*Por Olavo Romano

Homem bom de garfo feito Sô  Mundico Ribeiro, nem por encomenda.

Uns lembram dele batendo um prato fundo de melado. Outro vinha com o caso da carne.  Com essa fama toda, foi um espanto ele não tugir nem mugir quando chamaram pro almoço.

– O que será que deu no seu pai hoje, hein, Margarete? – indagou Sá Esméria, intrigada. – Todo dia, essa hora, ele rabeaia o fogão atrás de comida.

– E ranzinzando que tá atrasado, que isso, que aquilo.

Deram com o velho na cama, estrebuchando de dor. De manhã cedo, tinha clamado de um incômodo na barriga, boca amargando. Depois, queixou de arroto choco. Agora estava ali, empanzinado a não poder mais.

Vendo que ralhar não adiantava, Dona Esméria veio com purgante. Melhor era lavagem, mas Mundico, com a homência ofendida, ia botar a casa abaixo só de ouvir falar.

Na volta do dia, a muito custo, o purgante ameaçou fazer efeito, mas não deu em nada. Pior foi a febre alta, que não havia meio de ceder.

O dia acabou, passaram a noite em claro numa labuta sem fim: compressa de água fria, álcool, sinapismo, semicúpio, emplasto, reza, promessa, simpatia….  Tudo pra nada.

De manhãzinha, Dona Esméria sentenciou: “O Mundico não vai morrer à míngua nesse fim de mundo, juro por tudo o que há de mais sagrado”.

– O recurso é fazer um portador pra Santana, informar na farmácia e voltar com remédio – emendou Geraldo, marido de Margarete.

– E há de ser voando – decretou a fazendeira.

No galope o portador foi, no galope ele voltou.  Trouxe uma caixa de supositórios, mais fácil de aplicar do que o cristel, a lavagem intestinal.

Mesmo o supositório foi a poder de muita conversa, a patroa engambelando, que que é isso meu velho, é pro seu bem, deixa de ser niquento. Geraldo, genro e sobrinho, ficou incumbido da tarefa. No jeito e no muque, venceu a arrelia do sogro, que chiava, retorcia, gemia e esbravejava, xingando  escabrosos palavrões. Mas o caso não era pra brincadeira.
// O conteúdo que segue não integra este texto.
(* ===== verification/Evaluate.v ===== *)
(** * Evaluate: a whole transaction (operation_factory.hpp,
      transaction_evaluation_state.cpp)

    The dispatch on the operation's type and [evaluate]: the checks on the
    transaction, its signatures, the operations in order, the fees and the
    delegate votes. *)
From S2P Require Import Prelude Config Fc Asset Records ChainInterface EvalState AccountOps AssetOps.
From S2P Require Import BalanceOps MarketOps.

Section evaluate.
Context {St : Type} `{ChainStore St} `{Crypto} `{FcNum} `{FcReal}.
Implicit Types s : eval_state St.

(** [operation_factory::evaluate] and the converters it calls. *)
Definition evaluate_operation (o : operation) s : result (eval_state St) :=
  match o with
  | Op_withdraw o => withdraw_evaluate o s
  | Op_deposit o => deposit_evaluate o s
  | Op_register_account o => register_account_evaluate o s
  | Op_update_account o => update_account_evaluate o s
  | Op_withdraw_pay o => withdraw_pay_evaluate o s
  | Op_create_asset o => create_asset_evaluate o s
  | Op_issue_asset o => issue_asset_evaluate o s
  | Op_bid o => bid_evaluate o s
  | Op_ask o => ask_evaluate o s
  | Op_short o => short_evaluate o s
  | Op_short_v1 o => short_v1_evaluate o s
  | Op_cover o => cover_evaluate o s
  | Op_add_collateral o => add_collateral_evaluate o s
  | Op_define_slate o => define_slate_evaluate o s
  | Op_update_feed o => update_feed_evaluate o s
  | Op_burn o => burn_evaluate o s
  | Op_update_signing_key o => update_signing_key_evaluate o s
  | Op_disabled _ => Err assert_exception
  | Op_other _ => Err unsupported_chain_operation
  end.

(** [++current_op_index] *)
Definition next_operation s : eval_state St :=
  upd_data (fun e => set_ev_current_op_index (wrapu32 (ev_current_op_index e + 1)) e) s.

(** The loop over the operations, counting them. *)
Definition evaluate_operations (ops : list operation) s : result (eval_state St) :=
  fold_result (fun s o => s ← evaluate_operation o s; Ok (next_operation s)) s ops.

(** The expiration window and, from BTS_V0_4_26, the duplicate check. *)
Definition check_transaction (trx : signed_transaction) s : result unit :=
  let now := cv_now (view s) in
  let head := cv_head_block_num (view s) in
  _ ← throw_if ((now >=? tx_expiration trx)
             && ((now >? tx_expiration trx) || (head >=? BTS_V0_4_21_FORK_BLOCK_NUM)))
        expired_transaction;
  _ ← throw_if (now + BTS_BLOCKCHAIN_MAX_TRANSACTION_EXPIRATION_SEC <? tx_expiration trx)
        invalid_transaction_expiration;
  if (head >=? BTS_V0_4_26_FORK_BLOCK_NUM)
     && cv_is_known_transaction (view s) (tx_expiration trx) (trx_digest trx (es_chain_id s))
  then known ← cv_transaction (view s) (trx_id trx); throw_if (is_some known) duplicate_transaction
  else Ok tt.

(** The addresses the transaction is signed for. *)
Definition collect_signatures (trx : signed_transaction) (enforce_canonical : bool) s
    : result (eval_state St) :=
  let digest := trx_digest trx (es_chain_id s) in
  keys ← fold_result (fun keys sig =>
           key ← recover_key sig digest enforce_canonical;
           Ok (list_to_set (key_addresses key) ∪ keys))
           (ev_signed_keys (es_data s)) (tx_signatures trx);
  Ok (upd_data (set_ev_signed_keys keys) s).

(** [evaluate] up to the operations. *)
Definition begin_evaluate (trx : signed_transaction) (skip enforce_canonical : bool) s
    : result (eval_state St) :=
  let s := mk_eval (es_data s) (es_chain s) (es_chain_id s) skip in
  _ ← check_transaction trx s;
  let s := upd_data (set_ev_trx trx) s in
  s ← (if negb skip then collect_signatures trx enforce_canonical s else Ok s);
  Ok (upd_data (set_ev_current_op_index 0) s).

Definition evaluate (trx : signed_transaction) (skip enforce_canonical : bool) s
    : result (eval_state St) :=
  s ← begin_evaluate trx skip enforce_canonical s;
  s ← evaluate_operations (tx_operations trx) s;
  s ← post_evaluate s;
  _ ← validate_required_fee s;
  update_delegate_votes s.
End evaluate.
(* ===== verification/Samples.v ===== *)
(** * Samples: a small chain to run the model on

    A database with a base asset, a market-issued and a user-issued asset, two
    delegates and the balances of two keys, for the witnesses of the theorems on
    transactions.  The hash and number parameters are the concrete instances
    [toy_crypto], [ref_num] and [ref_real]. *)
From S2P Require Import Prelude Config Fc Asset Records ChainInterface PendingState ChainDatabase EvalState.
From S2P Require Import Apply Ledger.
From Stdlib Require Import String.

#[export] Existing Instance toy_crypto.
#[export] Existing Instance ref_num.
#[export] Existing Instance ref_real.

Definition sample_now : Z := 1420000000.

Definition sample_asset (id : Z) (symbol : string) (issuer supply fees : Z) (auth : multisig_meta_info)
    : asset_record :=
  mk_asset_record id symbol symbol "" v_null issuer 100000 (sample_now - 1000) (sample_now - 1000)
    supply BTS_BLOCKCHAIN_MAX_SHARES fees 0 0 0 auth 0.

(** Account [id], a delegate, with its id as its only key. *)
Definition sample_account (id : Z) (name : string) (votes : Z) : account_record :=
  mk_account id name v_null id {[ 1400000000 := id ]} 1400000000 1400000000
    (Some (mk_delegate_stats votes 100 {[ 0 := id ]} 0 None 700 0 0 0 0)) None.

Definition sample_slate : delegate_slate := mk_slate [1; 2].

(** The balances of key 3 (with a vote) and of key 4. *)
Definition condition_3 : withdraw_condition :=
  mk_condition 0 (slate_id sample_slate) (wd_signature (address_of_key 3) None).
Definition condition_4 : withdraw_condition := mk_condition 0 0 (wd_signature (address_of_key 4) None).
Definition condition_usd : withdraw_condition := mk_condition 22 0 (wd_signature (address_of_key 3) None).

Definition sample_balance (c : withdraw_condition) (amt : Z) : balance_record :=
  mk_balance c amt None None (sample_now - 1000) (sample_now - 1000).

Definition keyed_map {V} (key : V -> Z) (l : list V) : gmap Z V :=
  list_to_map (map (fun r => (key r, r)) l).

Definition sample_db : chain_database :=
  set_db_assets (keyed_map as_id
      [ sample_asset 0 "BTS" 0 5000000 0 (mk_multisig 0 ∅);
        sample_asset 22 "USD" market_issuer_id 9000 40 (mk_multisig 0 ∅);
        sample_asset 100 "CUSTOM" 1 500 0 (mk_multisig 1 {[ address_of_key 1 ]}) ])
    (set_db_accounts (keyed_map ac_id [ sample_account 1 "init-a" 900; sample_account 2 "init-b" 800 ])
      (set_db_balances (keyed_map balance_id
          [ sample_balance condition_3 700000; sample_balance condition_4 100; sample_balance condition_usd 9000 ])
        (set_db_slates {[ slate_id sample_slate := sample_slate ]}
          (set_db_properties {[ last_account_id_prop := v_int 2; last_asset_id_prop := v_int 100 ]}
            (empty_db (BTS_V0_4_26_FORK_BLOCK_NUM + 10) sample_now 1))))).

(** The state transactions of the next block are evaluated on. *)
Definition sample_pending : pending_chain_state := new_pending (Some (db_view sample_db)).

Lemma keyed_decide {V} (key : V -> Z) (m : gmap Z V) :
  bool_decide (map_Forall (fun k v => key v = k) m) = true -> keyed key m.
Proof. intros Hm. apply bool_decide_eq_true in Hm. intros k v Hk. by apply Hm. Qed.

Lemma sample_pending_wf : ledger_wf sample_pending.
Proof.
  split; [apply pending_reachable_ok; exists (Some (db_view sample_db)); constructor|].
  intros v [= <-]. split_and!;
    [apply (keyed_decide as_id (db_assets sample_db)) | apply (keyed_decide ac_id (db_accounts sample_db))
    |apply (keyed_decide balance_id (db_balances sample_db))]; vm_compute; reflexivity.
Qed.

(** An evaluation on it with the given keys' signatures. *)
Definition sample_eval (keys : list Z) : eval_state pending_chain_state :=
  upd_data (set_ev_signed_keys (list_to_set (map address_of_key keys))) (new_eval sample_pending 1).

(** A computation that succeeds has a result. *)
Lemma is_ok_Some {A} (m : result A) : is_ok m = true -> exists a, m = Ok a.
Proof. destruct m; [eauto|done]. Qed.
(* ===== verification/Conservation.v ===== *)
(** * Conservation: operations move shares, they do not make them

    Against [LedgerStore]: the ledger of the chain state plus the transient
    balance of the transaction is the same after an operation as before, for
    every asset, modulo [2^64] (the width of a share amount).  The operations
    that change an asset's supply change the ledger and the balance alike.  At
    the end of a transaction what is left of the balance has become collected
    fees, so the ledger itself is unchanged. *)
From S2P Require Import Prelude Config Fc Asset Records ChainInterface PendingState ChainDatabase EvalState.
From S2P Require Import AccountOps AssetOps BalanceOps MarketOps Evaluate Ledger.
From Stdlib Require Import String.

(** What an amount adds to the balance of [id]. *)
Definition at_asset (id : Z) (a : asset) : Z := if asset_id a =? id then amount a else 0.

Section conservation.
Context {St : Type} {CS : ChainStore St} {CR : Crypto} {LS : LedgerStore St} {FN : FcNum} {FR : FcReal}.
Implicit Types s : eval_state St.

(** The ledger with the shares that are in transit. *)
Definition total (id : Z) s : Z := ledger id (es_chain s) + get_fees id s.

Definition wf s : Prop := ledger_wf (es_chain s).

(** [s'] is well formed and its total is that of [s] plus [d]. *)
Definition changes s s' (d : Z -> Z) : Prop :=
  wf s' /\ forall id, total id s' ≡64 total id s + d id.

Lemma changes_refl s : wf s -> changes s s (fun _ => 0).
Proof. intros Hwf. split; [done|]. intros id. by rewrite Z.add_0_r. Qed.

Lemma changes_trans s1 s2 s3 d1 d2 :
  changes s1 s2 d1 -> changes s2 s3 d2 -> changes s1 s3 (fun id => d1 id + d2 id).
Proof.
  intros [_ H1] [Hwf H2]. split; [done|]. intros id. rewrite H2, H1.
  by rewrite Z.add_assoc.
Qed.

(** ** The evaluation state's methods *)

(** A method that only changes members other than the balance. *)
Definition quiet s s' : Prop :=
  es_chain s' = es_chain s /\ ev_balance (es_data s') = ev_balance (es_data s).

Lemma quiet_changes s s' : wf s -> quiet s s' -> changes s s' (fun _ => 0).
Proof.
  intros Hwf [Hc Hb]. unfold changes, wf, total, get_fees. rewrite Hc, Hb. split; [done|].
  intros id. by rewrite Z.add_0_r.
Qed.

Lemma sub_balance_chain b a s s' : sub_balance b a s = Ok s' -> es_chain s' = es_chain s.
Proof. unfold sub_balance. intros Hs. inv_ok. done. Qed.
Lemma add_balance_chain a s s' : add_balance a s = Ok s' -> es_chain s' = es_chain s.
Proof. unfold add_balance. intros Hs. inv_ok. done. Qed.

Lemma sub_balance_changes b a s s' :
  wf s -> sub_balance b a s = Ok s' -> changes s s' (fun id => - at_asset id a).
Proof.
  intros Hwf Hs. pose proof (sub_balance_chain _ _ _ _ Hs) as Hc.
  unfold changes, wf, total. rewrite Hc. split; [done|]. intros id.
  unfold sub_balance in Hs. inv_ok. unfold get_fees, at_asset. cbn.
  destruct (Z.eqb_spec (asset_id a) id) as [->|Hne].
  - rewrite lookup_insert_eq. cbn. destruct (ev_balance (es_data s) !! id); cbn;
      rewrite wrap64_eqm; apply eq_eqm64; lia.
  - rewrite lookup_insert_ne by done. apply eq_eqm64. lia.
Qed.

Lemma add_balance_changes a s s' :
  wf s -> add_balance a s = Ok s' -> changes s s' (fun id => at_asset id a).
Proof.
  intros Hwf Hs. pose proof (add_balance_chain _ _ _ Hs) as Hc.
  unfold changes, wf, total. rewrite Hc. split; [done|]. intros id.
  unfold add_balance in Hs. inv_ok. unfold get_fees, at_asset. cbn.
  destruct (Z.eqb_spec (asset_id a) id) as [->|Hne].
  - rewrite lookup_insert_eq. cbn. destruct (ev_balance (es_data s) !! id); cbn;
      rewrite ?wrap64_eqm; apply eq_eqm64; lia.
  - rewrite lookup_insert_ne by done. apply eq_eqm64. lia.
Qed.

Lemma require_fee_quiet a s s' : require_fee a s = Ok s' -> quiet s s'.
Proof. unfold require_fee. intros Hs. inv_ok. done. Qed.

Lemma adjust_balance_vote_quiet c amt s s' : adjust_balance_vote c amt s = Ok s' -> quiet s s'.
Proof.
  unfold adjust_balance_vote, adjust_vote. intros Hs.
  repeat case_match; inv_ok; done.
Qed.

(** ** The stores *)

Lemma store_changes (f : St -> St) s d :
  wf s -> ledger_wf (f (es_chain s)) /\ (forall id, ledger id (f (es_chain s)) = ledger id (es_chain s) + d id) ->
  changes s (upd_chain f s) d.
Proof.
  intros Hwf [Hwf' Hl]. split; [done|]. intros id. unfold total. cbn. rewrite Hl.
  change (get_fees id (upd_chain f s)) with (get_fees id s). apply eq_eqm64. lia.
Qed.

Lemma store_asset_changes r s : wf s ->
  changes s (upd_chain (cs_store_asset r) s)
    (fun id => asset_shares id r - shares_of (asset_shares id) (cv_asset (view s) (as_id r))).
Proof.
  intros Hwf. apply store_changes; [done|]. destruct (ledger_asset r _ Hwf) as [? Hl].
  split; [done|]. intros id. rewrite Hl. unfold view. lia.
Qed.
Lemma store_balance_changes r s : wf s ->
  changes s (upd_chain (cs_store_balance r) s)
    (fun id => balance_shares id r - shares_of (balance_shares id) (cv_balance (view s) (balance_id r))).
Proof.
  intros Hwf. apply store_changes; [done|]. destruct (ledger_balance r _ Hwf) as [? Hl].
  split; [done|]. intros id. rewrite Hl. unfold view. lia.
Qed.
Lemma store_bid_changes k r s : wf s ->
  changes s (upd_chain (cs_store_bid k r) s)
    (fun id => quote_shares id k r - shares_of (quote_shares id k) (cv_bid (view s) k)).
Proof.
  intros Hwf. apply store_changes; [done|]. destruct (ledger_bid k r _ Hwf) as [? Hl].
  split; [done|]. intros id. rewrite Hl. unfold view. lia.
Qed.
Lemma store_ask_changes k r s : wf s ->
  changes s (upd_chain (cs_store_ask k r) s)
    (fun id => base_shares id k r - shares_of (base_shares id k) (cv_ask (view s) k)).
Proof.
  intros Hwf. apply store_changes; [done|]. destruct (ledger_ask k r _ Hwf) as [? Hl].
  split; [done|]. intros id. rewrite Hl. unfold view. lia.
Qed.
Lemma store_short_changes k r s : wf s ->
  changes s (upd_chain (cs_store_short k r) s)
    (fun id => base_shares id k r - shares_of (base_shares id k) (cv_short (view s) k)).
Proof.
  intros Hwf. apply store_changes; [done|]. destruct (ledger_short k r _ Hwf) as [? Hl].
  split; [done|]. intros id. rewrite Hl. unfold view. lia.
Qed.
Lemma store_collateral_changes k r s : wf s ->
  changes s (upd_chain (cs_store_collateral k r) s)
    (fun id => collateral_shares id k r - shares_of (collateral_shares id k) (cv_collateral (view s) k)).
Proof.
  intros Hwf. apply store_changes; [done|]. destruct (ledger_collateral k r _ Hwf) as [? Hl].
  split; [done|]. intros id. rewrite Hl. unfold view. lia.
Qed.
Lemma store_account_changes r s s' : wf s -> upd_chain_r (cs_store_account r) s = Ok s' ->
  changes s s'
    (fun id => account_shares id r - shares_of (account_shares id) (cv_account (view s) (ac_id r))).
Proof.
  intros Hwf (c & Hc & [= <-])%bind_Ok. destruct (ledger_account r _ _ Hwf Hc) as [? Hl].
  split; [done|]. intros id. unfold total. cbn. rewrite Hl. unfold get_fees, view. cbn.
  apply eq_eqm64. lia.
Qed.
Lemma store_other_changes (f : St -> St) s :
  (ledger_wf (es_chain s) -> ledger_wf (f (es_chain s)) /\
     forall id, ledger id (f (es_chain s)) = ledger id (es_chain s)) ->
  wf s -> changes s (upd_chain f s) (fun _ => 0).
Proof.
  intros Hf Hwf. apply store_changes; [done|]. destruct (Hf Hwf) as [? Hl].
  split; [done|]. intros id. rewrite Hl. lia.
Qed.

(** ** Operations *)

Definition conserves s s' : Prop := wf s' /\ forall id, total id s' ≡64 total id s.

Lemma changes_conserves s s' d : changes s s' d -> (forall id, d id ≡64 0) -> conserves s s'.
Proof.
  intros [Hwf Hd] H0. split; [done|]. intros id. rewrite Hd, H0. by rewrite Z.add_0_r.
Qed.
Passaram a tarde, uma segunda noite na maior peleja, sem resultado. Quando o galo cantou a terceira vez, estava tudo preparado. Depois de muita discussão  – carro  de boi dava muito baque, cadeira não dava pega nem segurança – deitaram Sô  Mudico num catre, quatro caboclos bem dobrados ombrando, e a procissãozinha madrugou, aproveitando a fresca da manhã. A patroa, boa cavaleira, acompanhava montada no Soberbo.

Parecendo um molambo, o velho fazendeiro não dava fé de nada – só um gemido fraco e esticado, um lamento de cortar o coração.  Será que ele aguenta, sussurrava um; Deus permita, respondia o companheiro, aflito e descrente.

Queimando em febre, barriga que nem um tambor, Mundico era um bagaço quanto entrou no arraial. O povo chegava na janela, parava na rua, admirado. Cochichavam, davam palpite, faziam o sinal da cruz. Um bobo acompanhou o cortejo, resmungando e batendo as mãos, dois vira latas entraram na fila. Quando abriram a casa da família, Tonico Farmacêutico entrou junto. Tomou pulso, tirou  pressão, apalpou a barriga, botou termômetro, todo mundo numa aflição danada. Curiosos iam aparecendo, pescoço esticado pra acompanhar. De repente, o alvoroço: “Tá fazendo termo, coitado. Deus tenha piedade da alma dele…” – falou a voz esganiçada de uma mulher franzina.

Trouxeram vela, crucifixo, água benta, começaram a rezar, com alto fervor, a “Oração da Boa Morte”. Dona Esméria lançou um olhar triste para o quase defunto e disse, com voz de choro e arrependimento:

– Se soubesse, não precisava ter humilhado meu velho tanto.

Mundico esbugalhou os olhos, mexeu os lábios, tentando balbuciar alguma coisa. Interromperam a reza: “Espera. Quem sabe é um último pedido?”

O moribundo, frouxo de tanto supositório, olhou para a vela, firmou as vistas na chama e pediu, apavorado:

– Ah, gente, pelo amor de Deus: acesa não!